**What is being asked:** Filter the entries, keeping every line with the string "filterReservedAnnotationKeys".

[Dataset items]
(* ===== verification/Metadata.v ===== *)
(** * Custom labels and annotations (internal/controller/custom_metadata.go)

    The operator copies [spec.extraLabels] and [spec.extraAnnotations] onto the
    objects it manages and remembers what it copied, as JSON, in two annotations,
    so that entries removed from the spec are removed from the objects. *)

From S2P Require Import Prelude K8s ApiAlpha ApiBeta StatusAC Interact Conditions GoJSON.

(** ** Labels of managed workloads (mcpserver_controller_deployment.go) *)

Definition managedWorkloadLabels (mcpServerName : string) : gmap string string :=
  {[ LabelKeyApp := ManagedWorkloadName; LabelKeyMCPServer := mcpServerName ]}.

Definition managedWorkloadSelector (mcpServerName : string) : gmap string string :=
  {[ LabelKeyMCPServer := mcpServerName ]}.

(** ** custom_metadata.go *)

Definition managedExtraLabels : string := "mcp.x-k8s.io/managed-extra-labels".
Definition managedExtraAnnotations : string := "mcp.x-k8s.io/managed-extra-annotations".
Definition reservedAnnotationPrefix : string := "mcp.x-k8s.io/".

Definition reservedLabelKeys (k : string) : bool := (k == LabelKeyApp) || (k == LabelKeyMCPServer).

(** The keys of [m] that [drop] does not select; a map without entries is returned as it is. *)
Definition filterKeys (drop : string -> bool) (m : gomap) : gomap :=
  if (mlen m =? 0)%nat then m else Some (filter (fun kv => drop kv.1 = false) (view m)).

Definition filterReservedKeys : gomap -> gomap := filterKeys reservedLabelKeys.
Definition filterReservedAnnotationKeys : gomap -> gomap :=
  filterKeys (fun k => strings.HasPrefix k reservedAnnotationPrefix).

(** [mergeMaps]; its only error is a nil destination. *)
Definition mergeMaps (dst src : gomap) : result gomap :=
  match dst with
  | None => Err (Errorf "destination map not initialized")
  | Some d => Ok (Some (view src ∪ d))
  end.

(** [delete(m, key)] for every key of [keys]; a no-op on a nil map. *)
Definition deleteKeys (keys : gmap string string) (m : gomap) : gomap := option_map (fun g => g ∖ keys) m.
Definition deleteKey (k : string) (m : gomap) : gomap := option_map (delete k) m.
Definition setKey (k v : string) (m : gomap) : gomap := option_map <[k := v]> m.
Definition orMake (m : gomap) : gomap := match m with None => Some ∅ | Some g => Some g end.

(** The map recorded in the annotation [key]. *)
Definition recorded (key : string) (annotations : gomap) : result (gmap string string) :=
  match mget annotations key with
  | Some v => json.Unmarshal v
  | None => Ok ∅
  end.

Definition applyCustomObjectMetadata (mcpServer : MCPServer) (o : ObjectMeta) : result ObjectMeta :=
  match recorded managedExtraLabels (om_annotations o) with
  | Err e => Err (Wrap "retrieving current custom labels failed; " e)
  | Ok currentLabels =>
    let effectiveLabels := filterReservedKeys (spec_extraLabels (srv_spec mcpServer)) in
    let '(labels1, annotations1) :=
      if view effectiveLabels == currentLabels then (om_labels o, om_annotations o)
      else (deleteKeys currentLabels (om_labels o), deleteKey managedExtraLabels (om_annotations o)) in
    let effectiveAnnotations := filterReservedAnnotationKeys (spec_extraAnnotations (srv_spec mcpServer)) in
    match recorded managedExtraAnnotations annotations1 with
    | Err e => Err (Wrap "retrieving current custom annotations failed; " e)
    | Ok currentAnnotations =>
      let annotations2 :=
        if view effectiveAnnotations == currentAnnotations then annotations1
        else deleteKey managedExtraAnnotations (deleteKeys currentAnnotations annotations1) in
      if (mlen effectiveLabels =? 0)%nat && (mlen effectiveAnnotations =? 0)%nat
         && (size currentLabels =? 0)%nat && (size currentAnnotations =? 0)%nat
      then Ok (with_annotations annotations2 (with_labels labels1 o))
      else
        match (if (0 <? mlen effectiveLabels)%nat then mergeMaps (orMake labels1) effectiveLabels
               else Ok (orMake labels1)) with
        | Err e => Err (Wrap "appending labels failed; " e)
        | Ok labels3 =>
          match (if (0 <? mlen effectiveAnnotations)%nat then mergeMaps (orMake annotations2) effectiveAnnotations
                 else Ok (orMake annotations2)) with
          | Err e => Err (Wrap "appending annotations failed; " e)
          | Ok annotations3 =>
            let extraLabelsByte := json.Marshal effectiveLabels in
            let annotations4 := if (extraLabelsByte != "") && (extraLabelsByte != "null")
                                then setKey managedExtraLabels extraLabelsByte annotations3 else annotations3 in
            let extraAnnotationsByte := json.Marshal effectiveAnnotations in
            let annotations5 := if (extraAnnotationsByte != "") && (extraAnnotationsByte != "null")
                                then setKey managedExtraAnnotations extraAnnotationsByte annotations4 else annotations4 in
            Ok (with_annotations annotations5 (with_labels labels3 o))
          end
        end
    end
  end.

Definition applyCustomServiceMetadata := applyCustomObjectMetadata.
Definition applyCustomNetworkPolicyMetadata := applyCustomObjectMetadata.

(** The pod template side of [applyCustomDeploymentMetadata]: the recorded entries
    are removed when they changed, then the effective ones are merged in. *)
Definition refresh (old effective m : gomap) : gomap :=
  let m1 := if view effective == view old then m else deleteKeys (view old) m in
  if (0 <? mlen effective)%nat then Some (view effective ∪ view m1) else m1.

Definition applyCustomDeploymentMetadata (mcpServer : MCPServer) (d : Deployment) : result Deployment :=
  let oldLabels := match recorded managedExtraLabels (om_annotations (dep_meta d)) with Ok m => Some m | Err _ => None end in
  let oldAnnotations := match recorded managedExtraAnnotations (om_annotations (dep_meta d)) with Ok m => Some m | Err _ => None end in
  match applyCustomObjectMetadata mcpServer (dep_meta d) with
  | Err e => Err e
  | Ok m =>
      let effectiveLabels := filterReservedKeys (spec_extraLabels (srv_spec mcpServer)) in
      let effectiveAnnotations := filterReservedAnnotationKeys (spec_extraAnnotations (srv_spec mcpServer)) in
      Ok {| dep_meta := m; dep_replicas := dep_replicas d; dep_selector := dep_selector d;
            dep_template := {| pt_labels := refresh oldLabels effectiveLabels (pt_labels (dep_template d));
                               pt_annotations := refresh oldAnnotations effectiveAnnotations (pt_annotations (dep_template d));
                               pt_spec := pt_spec (dep_template d) |};
            dep_observedGeneration := dep_observedGeneration d; dep_readyReplicas := dep_readyReplicas d;
            dep_conditions := dep_conditions d |}
  end.

Definition missing_key (m : gomap) (k : string) : bool := match mget m k with Some _ => false | None => true end.

(** The shape shared by [objectLabelsChanged] and [objectAnnotationsChanged]:
    [target] is the object's map, [extras] the further maps that must hold the keys. *)
Definition recordedChanged (key : string) (effective annotations target : gomap) (extras : list gomap) : bool :=
  match recorded key annotations with
  | Err _ => true
  | Ok current =>
      if (0 <? size current)%nat then
        ((0 <? mlen effective)%nat && (current != view effective)) || (mlen effective =? 0)%nat
        || existsb (fun k => missing_key target k || existsb (fun m => missing_key m k) extras) (map fst (map_to_list current))
      else (0 <? mlen effective)%nat
  end.

Definition objectLabelsChanged (mcpServer : MCPServer) (o : ObjectMeta) (extraLabelMaps : list gomap) : bool :=
  recordedChanged managedExtraLabels (filterReservedKeys (spec_extraLabels (srv_spec mcpServer)))
    (om_annotations o) (om_labels o) extraLabelMaps.

Definition objectAnnotationsChanged (mcpServer : MCPServer) (o : ObjectMeta) (extraAnnotationMaps : list gomap) : bool :=
  recordedChanged managedExtraAnnotations (filterReservedAnnotationKeys (spec_extraAnnotations (srv_spec mcpServer)))
    (om_annotations o) (om_annotations o) extraAnnotationMaps.

Definition deploymentLabelsChanged (mcpServer : MCPServer) (d : Deployment) : bool :=
  objectLabelsChanged mcpServer (dep_meta d) [pt_labels (dep_template d)].
Definition deploymentAnnotationsChanged (mcpServer : MCPServer) (d : Deployment) : bool :=
  objectAnnotationsChanged mcpServer (dep_meta d) [pt_annotations (dep_template d)].
Definition serviceLabelsChanged (mcpServer : MCPServer) (s : Service) : bool := objectLabelsChanged mcpServer (svc_meta s) [].
Definition serviceAnnotationsChanged (mcpServer : MCPServer) (s : Service) : bool := objectAnnotationsChanged mcpServer (svc_meta s) [].
Definition networkPolicyLabelsChanged (mcpServer : MCPServer) (n : NetworkPolicy) : bool := objectLabelsChanged mcpServer (np_meta n) [].
Definition networkPolicyAnnotationsChanged (mcpServer : MCPServer) (n : NetworkPolicy) : bool := objectAnnotationsChanged mcpServer (np_meta n) [].

(** ** The object's identity is untouched *)

Lemma applyCustom_frame srv o o' :
  applyCustomObjectMetadata srv o = Ok o' ->
  o' = with_annotations (om_annotations o') (with_labels (om_labels o') o).
Proof.
  unfold applyCustomObjectMetadata. intros H.
  repeat (case_match; simplify_eq/=; try done).
Qed.

Lemma applyCustom_meta srv o o' :
  applyCustomObjectMetadata srv o = Ok o' ->
  om_name o' = om_name o /\ om_namespace o' = om_namespace o /\ om_uid o' = om_uid o /\
  om_resourceVersion o' = om_resourceVersion o /\ om_ownerReferences o' = om_ownerReferences o /\
  GetControllerOf o' = GetControllerOf o.
Proof. intros H. rewrite (applyCustom_frame srv o o' H). done. Qed.

(** ** What a successful application computes *)

Definition effL (srv : MCPServer) : gomap := filterReservedKeys (spec_extraLabels (srv_spec srv)).
Definition effA (srv : MCPServer) : gomap := filterReservedAnnotationKeys (spec_extraAnnotations (srv_spec srv)).

(** Recording a nil map writes nothing. *)
Definition put (key : string) (e : gomap) (g : gmap string string) : gmap string string :=
  match e with Some _ => <[key := json.Marshal e]> g | None => g end.

Lemma Marshal_recorded e : (json.Marshal e != "") && (json.Marshal e != "null") = match e with Some _ => true | None => false end.
Proof. by destruct e. Qed.

Lemma mergeMaps_orMake (l e : gomap) :
  (if (0 <? mlen e)%nat then mergeMaps (orMake l) e else Ok (orMake l)) = Ok (Some (view e ∪ view l)).
Proof.
  destruct (Nat.ltb_spec 0 (mlen e)).
  - destruct l; done.
  - unfold mlen in *. assert (view e = ∅) as -> by (apply map_size_empty_inv; lia).
    rewrite (left_id_L ∅ (∪)). by destruct l.
Qed.

(** The maps after the recorded entries that changed were removed. *)
Definition cleaned (eff cur : gmap string string) (m : gomap) : gomap := if eff == cur then m else deleteKeys cur m.
Definition cleanedA (key : string) (eff cur : gmap string string) (m : gomap) : gomap :=
  if eff == cur then m else deleteKey key (deleteKeys cur m).
Definition unrecorded (key : string) (eff cur : gmap string string) (m : gomap) : gomap :=
  if eff == cur then m else deleteKey key m.
(* ===== verification/Service.v ===== *)
(** * Services (internal/controller/mcpserver_controller_service.go)

    Creating, updating and adopting the managed Service, resolving the endpoint of
    a referenced one, and removing the managed Service once a reference replaces it. *)

From S2P Require Import Prelude K8s ApiAlpha ApiBeta StatusAC Interact Conditions AuditLog Ownership Metadata.

(** ** Owner references, shared with the other managed kinds *)

Definition MCPServerAPIVersion : string := GroupVersion_Group +:+ "/" +:+ GroupVersion_Version.

(** [SetControllerReference] fails only across namespaces and where something else is the
    controller. *)
Class ControllerReferences (V : Vendor) : Prop := {
  ParseGroupVersion_own : ParseGroupVersion MCPServerAPIVersion = Some GroupVersion_Group;
  SetControllerReference_succeeds av k owner m :
    om_namespace m = om_namespace owner ->
    (forall ref, GetControllerOf m = Some ref ->
       or_kind ref = k /\ or_name ref = om_name owner /\ ParseGroupVersion (or_apiVersion ref) = ParseGroupVersion av) ->
    exists m', SetControllerReference av k owner m = Ok m'
}.

#[export] Instance modelVendor_references : ControllerReferences modelVendor.
Proof.
  split; [reflexivity|]. intros av k owner m _ Href. cbn. unfold setControllerReference.
  destruct (GetControllerOf m) as [ref|]; [|eauto]. destruct (Href ref eq_refl) as (Hk & Hn & _).
  unfold sameOwner. rewrite !bool_decide_eq_true_2 by done. cbn. eauto.
Qed.

(** [string(GetControllerOf(o).UID)], empty without a controller *)
Definition ownerUID (o : ObjectMeta) : string := match GetControllerOf o with Some ref => or_uid ref | None => "" end.

Definition ownershipChanged (before after : ObjectMeta) : bool :=
  match GetControllerOf after with Some ref => ownerUID before != or_uid ref | None => false end.
(* ===== verification/ConfigHash.v ===== *)
(** * Configuration hash and watch indexes
    (internal/controller/mcpserver_controller_confighash.go)

    The names of the ConfigMaps and Secrets an MCPServer references, which key the
    watch indexes; the hash of their data, which rolls the pods when it changes; and
    the functions that map watch events to reconcile requests. *)

From Stdlib Require Import Ascii.
From S2P Require Import Prelude K8s ApiAlpha ApiBeta StatusAC Interact Conditions Sha256 Metadata Service.

(** ** Index extractors *)

(** [if !seen[name] { names = append(names, name); seen[name] = true }]: [names] holds
    exactly the names seen. *)
Definition add_name (names : list string) (name : string) : list string :=
  if existsb (fun n => n == name) names then names else names ++ [name].

Definition add_names : list string -> list string -> list string := fold_left add_name.

Definition storageConfigMap (st : StorageMount) : list string :=
  if ss_type (sm_source st) == StorageTypeConfigMap
  then match ss_configMap (sm_source st) with Some cm => [cmv_name cm] | None => [] end else [].

Definition storageSecret (st : StorageMount) : list string :=
  if ss_type (sm_source st) == StorageTypeSecret
  then match ss_secret (sm_source st) with Some sec => [sv_secretName sec] | None => [] end else [].

Definition envFromName (o : option EnvSource) : list string := match o with Some ref => [es_name ref] | None => [] end.
Definition keyRefName (o : option KeySelector) : list string := match o with Some ref => [ks_name ref] | None => [] end.

Definition envConfigMap (e : EnvVar) : list string :=
  match ev_valueFrom e with Some vf => keyRefName (evs_configMapKeyRef vf) | None => [] end.
Definition envSecret (e : EnvVar) : list string :=
  match ev_valueFrom e with Some vf => keyRefName (evs_secretKeyRef vf) | None => [] end.

Definition extractConfigMapNames (mcpServer : MCPServer) : list string :=
  let cfg := spec_config (srv_spec mcpServer) in
  let names1 := add_names (concat (map storageConfigMap (cfg_storage cfg))) [] in
  let names2 := add_names (concat (map (fun e => envFromName (ef_configMapRef e)) (cfg_envFrom cfg))) names1 in
  let names3 := add_names (concat (map envConfigMap (cfg_env cfg))) names2 in
  match spec_gateway (srv_spec mcpServer) with
  | Some gw => if gw_configRef gw != "" then add_name names3 (gw_configRef gw) else names3
  | None => names3
  end.

Definition extractPodSecretNames (mcpServer : MCPServer) : list string :=
  let cfg := spec_config (srv_spec mcpServer) in
  let names1 := add_names (concat (map storageSecret (cfg_storage cfg))) [] in
  let names2 := add_names (concat (map (fun e => envFromName (ef_secretRef e)) (cfg_envFrom cfg))) names1 in
  add_names (concat (map envSecret (cfg_env cfg))) names2.

Definition caBundleName (mcpServer : MCPServer) : option string :=
  match spec_transport (srv_spec mcpServer) with
  | Some {| tr_tls := Some {| tls_caBundleSecret := Some ref |} |} => Some (secref_name ref)
  | _ => None
  end.
(** C32: The pod the operator builds: one container running the spec's image, whose
    selector matches the pod's own labels and the managed Service's selector; storage
    entries mounted from pairwise distinct volumes, writable only on request; the TLS
    environment of the operator taking precedence; restricted privileges unless the
    user chose a security context; and probes whose timings the API server would not
    default. *)
Theorem deployment_built r srv d :
  createDeployment r srv = Ok d ->
  exists image c,
    src_containerImage (spec_source (srv_spec srv)) = Some image /\
    ps_containers (pt_spec (dep_template d)) = [c] /\ ct_image c = ci_ref image /\
    (exists sel, dep_selector d = Some sel /\ ls_matchExpressions sel = [] /\
       ls_matchLabels sel = managedWorkloadSelector (om_name (srv_meta srv)) /\
       ls_matchLabels sel ⊆ view (pt_labels (dep_template d))) /\
    map cp_containerPort (ct_ports c) = [cfg_port (spec_config (srv_spec srv))] /\
    storage_mounted srv (pt_spec (dep_template d)) c /\ tls_env_wins r srv c /\ restricted_by_default srv c /\
    (exists p, ct_readinessProbe c = Some p /\ probe_timed p) /\
    (forall p, ct_livenessProbe c = Some p -> probe_timed p).
Proof.
  unfold createDeployment. intros H.
  destruct (src_type _ == SourceTypeContainerImage); [|done].
  destruct (src_containerImage _) as [image|]; [|done]. injection H as <-.
  eexists image, _. split; [done|]. split; [reflexivity|]. cbn [dep_selector dep_template pt_labels pt_spec ct_image ct_ports ct_readinessProbe ct_livenessProbe].
  split_and!; [done| |done|by apply processStorageMounts_mounted|by apply tls_env_filter| | |].
  - eexists. split_and!; [done..|]. cbn [ls_matchLabels view]. unfold managedWorkloadSelector, managedWorkloadLabels, LabelKeyMCPServer, LabelKeyApp.
    apply map_singleton_subseteq_l. unfold view. reflexivity.
  - intros Hn. cbn [ct_securityContext]. rewrite Hn. eexists. split; [reflexivity|]. split_and!; try done.
    eexists. split_and!; try done. by left.
  - destruct (h_readinessProbe _) as [p|]; eexists; (split; [done|]); apply withProbeDefaults_timed.
  - intros p. destruct (h_livenessProbe _) as [q|]; [|done]. intros [= <-]. apply withProbeDefaults_timed.
Qed.
Lemma mwp_reconcileHandshake url avail hash s :
  mwp (reconcileHandshake r srv url avail hash) s (handshake_post url hash avail s).
Proof.
  unfold reconcileHandshake. apply mwp_bind, mwp_get.
  destruct ((_ != ConditionTrue) || _) eqn:Ea.
  { apply orb_true_iff in Ea. apply mwp_bind, mwp_newNotVerifiedCondition. intros now. apply mwp_ret.
    split; [done|]. split; [unfold preserveLastTransitionTime; cbn; repeat case_match; done|].
    apply not_attempted; [|unfold preserveLastTransitionTime; cbn; repeat case_match; done..].
    destruct Ea; bool_to_prop; auto. }
  bool_to_prop.
  destruct (FindStatusCondition _ ConditionTypeVerified) as [c|] eqn:Ef; [|by apply mwp_attemptHandshake].
  destruct (st_serverInfo (srv_status srv)) as [info|] eqn:Ei; [|by apply mwp_attemptHandshake].
  destruct (isTrue (Some c) && _ && _) eqn:Eb; [|by apply mwp_attemptHandshake].
  cbn [isTrue] in Eb. bool_to_prop. apply mwp_then_silent; [apply silent_handshakeTotal|]. intros tr _ Htr. quiet Htr.
  apply mwp_ret. split; [done|]. split; [by apply FindStatusCondition_type in Ef as [? _]|].
  rewrite !dials_app, Htr. by apply kept.
Qed.

End verified.

(** Verification: the Verified condition is True only for a workload that is
    Available with reason Available, and only because either this generation was
    already verified with the same CA bundle (then nothing is dialled), or the one dial
    of the endpoint completed the handshake or was refused for lack of credentials; a
    dial uses TLS exactly when the spec enables it, with at least TLS 1.2, certificate
    verification unless the spec disables it, and the given CA bundle; failures are
    reported as EndpointUnavailable and without server information; the in-memory state
    is untouched. *)
Theorem handshake_outcomes `{V : Vendor} r srv url avail hash s tr c info s' :
  keeps_trust r ->
  runs (reconcileHandshake r srv url avail hash s) tr ((c, info), s') ->
  s' = s /\ c_type c = ConditionTypeVerified /\ outcome srv url hash avail s (dials tr) c info.
Proof.
  intros Ht Hr. pose proof (mwp_runs _ _ _ (mwp_reconcileHandshake r srv Ht url avail hash s) tr (c, info) s' Hr) as H.
  exact H.
Qed.
(* ===== verification/McpClient.v ===== *)
(** * The MCP handshake on the wire (verifyMCPEndpoint of mcpserver_controller_handshake.go)

    What is behind the call [CDial]: the operator as a client of the MCP SDK.  The SDK is
    the class [SDK]: connecting answers with a session or an error, and a session knows the
    result of the protocol's initialization.  The steps taken are recorded, because the
    order in which a connection is torn down matters to servers.

    The theorem composes this with [reconcileHandshake]: an endpoint is reported as verified
    only after a session with it was initialized, or after it asked for credentials. *)

From S2P Require Import Prelude K8s ApiBeta Interact Conditions Handshake.

(** internal/controller/mcpserver_controller.go *)
Definition mcpClientName : string := "mcp-lifecycle-operator".
Definition MCPClientVersion : string := "v0.1.0".

(** [http.Client]; without a transport it uses Go's default. *)
Record httpClient := { Timeout : Z; Transport : option TLSConfig }.

(** The SDK's [StreamableClientTransport]. *)
Record StreamableClientTransport := {
  Endpoint : string;
  HTTPClient : httpClient;
  DisableStandaloneSSE : bool;
  MaxRetries : Z
}.

Class SDK := {
  Session : Type;
  Connect : Implementation -> StreamableClientTransport -> result Session;
  SessionInitializeResult : Session -> option InitializeResult
}.

Section client.
Context `{S : SDK}.

Inductive step :=
  | WithCancel
  | Connecting (client : Implementation) (transport : StreamableClientTransport)
  | Cancel
  | Close (session : Session).

Definition mcpClient : Implementation := {| impl_name := mcpClientName; impl_version := MCPClientVersion |}.

Definition clientTransport (url : string) (httpTransport : option TLSConfig) : StreamableClientTransport :=
  {| Endpoint := url;
     HTTPClient := {| Timeout := 10 * Second; Transport := httpTransport |};
     DisableStandaloneSSE := true;
     MaxRetries := -1 |}.

(** The steps, with the result.  The deferred function runs after the result is computed. *)
Definition verifyMCPEndpoint (url : string) (httpTransport : option TLSConfig) : list step * result (option MCPServerInfo) :=
  let transport := clientTransport url httpTransport in
  match Connect mcpClient transport with
  | Err err => ([WithCancel; Connecting mcpClient transport; Cancel], Err err)
  | Ok session =>
      ([WithCancel; Connecting mcpClient transport; Cancel; Close session], Ok (extractServerInfo (SessionInitializeResult session)))
  end.

(** The connection context: open from [WithCancel] to [Cancel]. *)
Fixpoint contextOpen (steps : list step) (open : bool) : bool :=
  match steps with
  | [] => open
  | WithCancel :: rest => contextOpen rest true
  | Cancel :: rest => contextOpen rest false
  | _ :: rest => contextOpen rest open
  end.

Definition closed (session : Session) (steps : list step) : Prop :=
  exists before after, steps = before ++ Close session :: after /\ contextOpen before false = false.

(** No connection is left behind: the context is cancelled, there is one attempt to
    connect, and a session that was opened is closed, with the context cancelled before. *)
Definition released (url : string) (tp : option TLSConfig) : Prop :=
  let steps := fst (verifyMCPEndpoint url tp) in
  contextOpen steps false = false /\
  (forall c t, In (Connecting c t) steps -> c = mcpClient /\ t = clientTransport url tp) /\
  (forall session, Connect mcpClient (clientTransport url tp) = Ok session -> closed session steps).

(** Every dial is answered by the operator's own dialer. *)
Definition ownDialer (tr : list event) : Prop :=
  Forall (fun d : dial => let '(url, tp, a) := d in a = snd (verifyMCPEndpoint url tp)) (dials tr).

Lemma always_released url tp : released url tp.
Proof.
  unfold released, verifyMCPEndpoint. destruct (Connect mcpClient _) as [session|e]; cbn; (split; [done|]); split.
  - intros c t Hin. repeat destruct Hin as [Hin|Hin]; try done. by injection Hin as <- <-.
  - intros session' [= <-]. by exists [WithCancel; Connecting mcpClient (clientTransport url tp); Cancel], [].
  - intros c t Hin. repeat destruct Hin as [Hin|Hin]; try done. by injection Hin as <- <-.
  - done.
Qed.

(** C10: What Verified=True means when the operator dials itself: unless the verification of
    this generation was kept without dialling, there was one connection, to the server's own
    URL and over the transport its spec asks for; either the MCP session was initialized, and
    the server information is what the session reported, or the endpoint asked for
    credentials; and whatever the outcome the connection's context is cancelled, before the
    session is closed. *)
Theorem verified_speaks_mcp `{V : Vendor} r srv url avail hash s tr c info s' :
  keeps_trust r -> runs (reconcileHandshake r srv url avail hash s) tr ((c, info), s') -> ownDialer tr ->
  c_status c = ConditionTrue -> dials tr <> [] ->
  exists tp a, dials tr = [(url, tp, a)] /\ transport_ok srv tp /\ released url tp /\
    ((exists session, Connect mcpClient (clientTransport url tp) = Ok session /\ c_reason c = ReasonVerified /\
        info = extractServerInfo (SessionInitializeResult session)) \/
     (exists e, Connect mcpClient (clientTransport url tp) = Err e /\ isHTTPAuthError e = true /\ c_reason c = ReasonAuthSkipped /\
        info = Some emptyInfo)).
Proof.
  intros Ht Hr Hown Hc Hd. pose proof (mwp_runs _ _ _ (mwp_reconcileHandshake r srv Ht url avail hash s) tr (c, info) s' Hr) as (_ & _ & Ho).
  cbn in Ho. remember (dials tr) as ds eqn:E. destruct Ho as [| |ds c ? ? ? [Hf _]|tp a c info ? ? Htp Hst Hcase]; try done.
  - rewrite Hf in Hc. done.
  - exists tp, a. split_and!; [done|done|apply always_released|]. unfold ownDialer in Hown. rewrite <- E in Hown.
    inversion Hown as [|? ? Ha _]; subst. unfold verifyMCPEndpoint in *.
    destruct (Connect mcpClient _) as [session|e]; cbn in *; destruct Hcase as [[Ha Hrs]|(e' & Ha & Hauth & Hrs & Hi)]; try done.
    + left. injection Ha as <-. eauto.
    + right. injection Ha as <-. eauto 6.
Qed.

End client.

(** ** A concrete SDK and endpoint *)

Definition sampleResult : InitializeResult :=
  {| ir_protocolVersion := "2025-06-18"; ir_instructions := "";
     ir_serverInfo := Some {| impl_name := "weather"; impl_version := "1.2.0" |};
     ir_capabilities := Some {| scap_tools := true; scap_resources := false; scap_prompts := false; scap_logging := false; scap_completions := false |} |}.

(** One endpoint that speaks the protocol. *)
Definition sampleSDK : SDK := {|
  Session := InitializeResult;
  Connect client transport := if Endpoint transport == "https://srv.ns.svc/mcp" then Ok sampleResult else Err (Errorf "connection refused");
  SessionInitializeResult session := Some session
|}.

Definition liveWorld : World :=
  {| w_get := w_get emptyWorld; w_write := None; w_pods := []; w_servers := []; w_list := fun _ _ => []; w_status := None;
     w_dial := snd (@verifyMCPEndpoint sampleSDK "https://srv.ns.svc/mcp" (Some (tlsConfigWith false None))); w_now := 0 |}.

Lemma verified_speaks_mcp_witness :
  let run := run_in liveWorld (@reconcileHandshake modelVendor laxReconciler tlsServer "https://srv.ns.svc/mcp" availableNow "") emptyState in
  option_map info_name (snd (fst (snd run))) = Some "weather" /\
  exists tp a, dials (fst run) = [("https://srv.ns.svc/mcp", tp, a)] /\ @released sampleSDK "https://srv.ns.svc/mcp" tp.
Proof.
  cbv zeta. split; [vm_compute; reflexivity|].
  assert (Htrust : keeps_trust laxReconciler) by (by intros p cfg [= <-]).
  destruct (@verified_speaks_mcp sampleSDK modelVendor laxReconciler tlsServer "https://srv.ns.svc/mcp" availableNow "" emptyState _ _ _ _
    Htrust
    (run_in_runs liveWorld (@reconcileHandshake modelVendor laxReconciler tlsServer "https://srv.ns.svc/mcp" availableNow "") emptyState))
    as (tp & a & Hd & _ & Hrel & _).
  - vm_compute. repeat constructor.
  - vm_compute. reflexivity.
  - vm_compute. discriminate.
  - exists tp, a. split; [exact Hd|exact Hrel].
Defined.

**Solution to the problem:**
Definition filterReservedAnnotationKeys : gomap -> gomap :=
    let effectiveAnnotations := filterReservedAnnotationKeys (spec_extraAnnotations (srv_spec mcpServer)) in
      let effectiveAnnotations := filterReservedAnnotationKeys (spec_extraAnnotations (srv_spec mcpServer)) in
  recordedChanged managedExtraAnnotations (filterReservedAnnotationKeys (spec_extraAnnotations (srv_spec mcpServer)))
Definition effA (srv : MCPServer) : gomap := filterReservedAnnotationKeys (spec_extraAnnotations (srv_spec srv)).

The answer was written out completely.